WORK REQUIRED = Below are the records; output them exactly from the first line through the line with "Definition annotation_from_citation (cite", stopping there.

(Saved data entries)
------------------------------------------------------------
Definition url_citation (url : string) (title : option string) : json :=
  let out := jobj [("type", JStr "url_citation"); ("url", JStr url)] in
  match title with Some title => index_set out "title" (JStr title) | None => out end.

Definition annotation_from_citation (cite : json) : option json :=
  url ← nonempty (opt_or (get cite "uri") (opt_or (get cite "url") (get cite "retrievedUrl")) ≫= as_str);
  let out := url_citation url (nonempty (get_str cite "title")) in
  Some (apply_citation_span out (get cite "startIndex") (get cite "endIndex")).

(** The flags an annotation carries for the list it was found in. *)
Definition from_url_context (p : list ptr_token) : bool :=
  match p with [Key a; Key b] => String.eqb a "urlContextMetadata" && String.eqb b "urlMetadata" | _ => false end.

Definition from_citation (p : list ptr_token) : bool :=
  match p with Key a :: _ :: _ => String.eqb a "citationMetadata" | _ => false end.

Definition citation_flags (p : list ptr_token) (annotation : json) : json :=
  let annotation := if from_url_context p then index_set annotation "url_context" (JBool true) else annotation in
  if from_citation p then index_set annotation "citation_metadata" (JBool true) else annotation.

Definition citation_annotations (candidate : json) : list json :=
  flat_map (fun p =>
    omap (fun cite => citation_flags p <$> annotation_from_citation cite)
      (unwrap_or (pointer candidate p ≫= as_array) []))
    CITATION_LIST_POINTERS.

Definition first_citation_annotation (candidate : json) : option json := head (citation_annotations candidate).

(** ** Grounding *)
Definition support_matches (chunk_index : Z) (support : json) : bool :=
  is_some_and (get_array support "groundingChunkIndices")
    (existsb (fun v => bool_decide (as_u64 v = Some chunk_index))).

Definition apply_support (annotation support : json) : json :=
  let annotation := apply_citation_span annotation
    (pointer support [Key "segment"; Key "startIndex"]) (pointer support [Key "segment"; Key "endIndex"]) in
  match nonempty (pointer_str support [Key "segment"; Key "text"]) with
  | Some text => index_set annotation "segment_text" (JStr text)
  | None => annotation
  end.

(** The first support of the chunk is applied, then the loop breaks. *)
Definition apply_grounding_support (annotation : json) (chunk_index : Z) (supports : list json) : json :=
  match List.find (support_matches chunk_index) supports with
  | Some support => apply_support annotation support
  | None => annotation
  end.

Definition search_entry_from_value (value : json) : option IrStreamEvent :=
  SearchEntryPoint <$> nonempty (pointer_str value
    [Key "candidates"; Idx 0; Key "groundingMetadata"; Key "searchEntryPoint"; Key "renderedContent"]).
------------------------------------------------------------
EXERCISE OUTPUT =
Definition url_citation (url : string) (title : option string) : json :=
  let out := jobj [("type", JStr "url_citation"); ("url", JStr url)] in
  match title with Some title => index_set out "title" (JStr title) | None => out end.

Definition annotation_from_citation (cite : json) : option json :=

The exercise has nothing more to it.